The multiqueue feature is questioned here, but the feature has an impact to multipathing, because Ubuntu-Xenial boots up and has the multiqueue feature turned on as default(!!). You can run "multipathing" but you will have to turn off the multiqueue feature explicitely if you don't want to potentially run into the hang scenario described here.
And my recommendation would be to turn the "multiqueue" feature off by default for all Kernel versions prior to 4.11 .... that's what I wanted to express with my previous post.
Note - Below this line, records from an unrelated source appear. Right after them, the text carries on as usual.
(** * Mermaid diagram add-in: diagram identity and lifecycle engine

    A shallow embedding of the metadata store, the selection recovery, the
    geometry planner, the fixed-DPI rasteriser, the shape matcher, the
    dimension parser, the two-phase insertion state, the listing of stored
    diagrams, the placing and replacing of images on a slide and the
    settings block and panel of the add-in, followed by the properties
    proved about them.

    Conventions of the embedding.
    - A JavaScript string is a list of code units ([str]), of which the
      256 of [ascii] are kept; literals are written [lit "..."].
    - The document's custom XML parts are a list of opaque text blobs in
      document order; [add] appends, [delete] removes one part.  The host is
      taken to be reliable: reading, adding and deleting a part succeed.
      Where the source has a path of its own for a failing host call (the
      placing of an image, the registration of a handler), the answer of the
      host is an input of the function.
    - [new Date().toISOString()] and [Math.random()] are inputs ([now], the
      identifier) of the functions that call them.
    - A JavaScript number is an IEEE 754 double: a primitive [float], whose
      operations are those of the machine, with the two zeros, the two
      infinities and [NaN].  [Math.round], [Math.min] and [Math.max] are
      defined on the representation of a double ([Prim2SF]); the exact
      value of a finite double is the rational [valueOf]. *)

From Stdlib Require Import Strings.Ascii Strings.String.
From Stdlib Require Import List Bool Arith Lia ZArith Zpower.
From Stdlib Require Import QArith Qround Qabs Qminmax Qpower Lqa.
From Stdlib Require Import DecimalString Floats.
Import ListNotations.

Close Scope Q_scope.
Close Scope Z_scope.
Open Scope nat_scope.
Open Scope list_scope.

(* ================================================================== *)
(** * Part I: the embedding                                            *)
(* ================================================================== *)

(** ** JavaScript strings *)

Module JsString.

Definition str := list ascii.

Definition lit (s : string) : str := list_ascii_of_string s.
Arguments lit s%_string.

Definition dquote : str := [ascii_of_nat 34].
Definition nl : str := [ascii_of_nat 10].

Fixpoint eqb (a b : str) : bool :=
  match a, b with
  | [], [] => true
  | x :: a', y :: b' => Ascii.eqb x y && eqb a' b'
  | _, _ => false
  end.

(** [s.startsWith(p)] *)
Fixpoint startsWith (p s : str) : bool :=
  match p, s with
  | [], _ => true
  | _ :: _, [] => false
  | x :: p', y :: s' => Ascii.eqb x y && startsWith p' s'
  end.

(** The text before and after the first occurrence of [needle] in [s]. *)
Fixpoint splitOn (needle s : str) : option (str * str) :=
  if startsWith needle s then Some ([], skipn (length needle) s)
  else match s with
       | [] => None
       | c :: s' =>
           match splitOn needle s' with
           | Some (before, rest) => Some (c :: before, rest)
           | None => None
           end
       end.

(** [s.includes(needle)] *)
Definition includes (needle s : str) : bool :=
  match splitOn needle s with
  | Some _ => true
  | None => false
  end.

(** A regular expression of the shape [/OPEN([\s\S]*?)CLOSE/] with literal
    [OPEN] and [CLOSE]: the engine starts at the leftmost [OPEN] and the
    lazy group stops at the first [CLOSE] after it.  If no [CLOSE] follows
    the leftmost [OPEN], none follows a later one either.  The result is
    capture group 1. *)
Definition matchLazyBetween (open close s : str) : option str :=
  match splitOn open s with
  | None => None
  | Some (_, rest) =>
      match splitOn close rest with
      | None => None
      | Some (captured, _) => Some captured
      end
  end.

Definition isEmpty (s : str) : bool :=
  match s with [] => true | _ => false end.

Definition unit_in (codes : list nat) (c : ascii) : bool :=
  existsb (Nat.eqb (nat_of_ascii c)) codes.

(** The class [\s] of regular expressions, which is also the white space
    that [trim] and [parseFloat] strip, among the code units below 256:
    TAB, LF, VT, FF, CR, SPACE and NBSP. *)
Definition isSpace (c : ascii) : bool := unit_in [9; 10; 11; 12; 13; 32; 160] c.

Definition isQuote (c : ascii) : bool := unit_in [34; 39] c.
bugproxy (bugproxy) wrote :

------- Comment From <email address hidden> 2017-06-08 10:28 EDT-------
I shut down the test system I used for the repros here yesterday. And all of a sudden during the shutdown process the system ran into a hang scenario again. I don't know whether that hang is related to the problem addressed here (blk_mq()), but I took a dump and uploaded it to Box as a precaution though ->

mclint_20170607_kernel_4_11_0-041100rc8_without_openafs.dump.bz2

General dump info:
Dump format........: s390mv
Version............: 5
Dump created.......: Wed, 07 Jun 2017 16:56:28 +0200
Dump ended.........: Wed, 07 Jun 2017 16:57:06 +0200
Dump CPU ID........: 9efc729648000
UTS node name......: mclint
UTS kernel release.: 4.11.0-041100rc8-generic
UTS kernel version.: #201704232131 SMP Mon Apr 24 02:10:15 UTC 2017
Build arch.........: s390x (64 bit)
System arch........: s390x (64 bit)
CPU count (online).: 2
CPU count (real)...: 4
Dump memory range..: 8192 MB
Real memory range..: 8192 MB

Frank Heimes (frank-heimes) wrote :

I copied over the latest 4_11_0-041100rc8 dump from IBM Box to our Canonical private file share into my home:
~fheimes/mclint_20170607_kernel_4_11_0-041100rc8_without_openafs.dump.bz2

tags: added: kernel-key
removed: kernel-da-key
Joseph Salisbury (jsalisbury) wrote :

@<email address hidden>

Can you confirm if v4.11-rc8 fixed the bug or not? Per comment #24 it ts un-clear if it does or not.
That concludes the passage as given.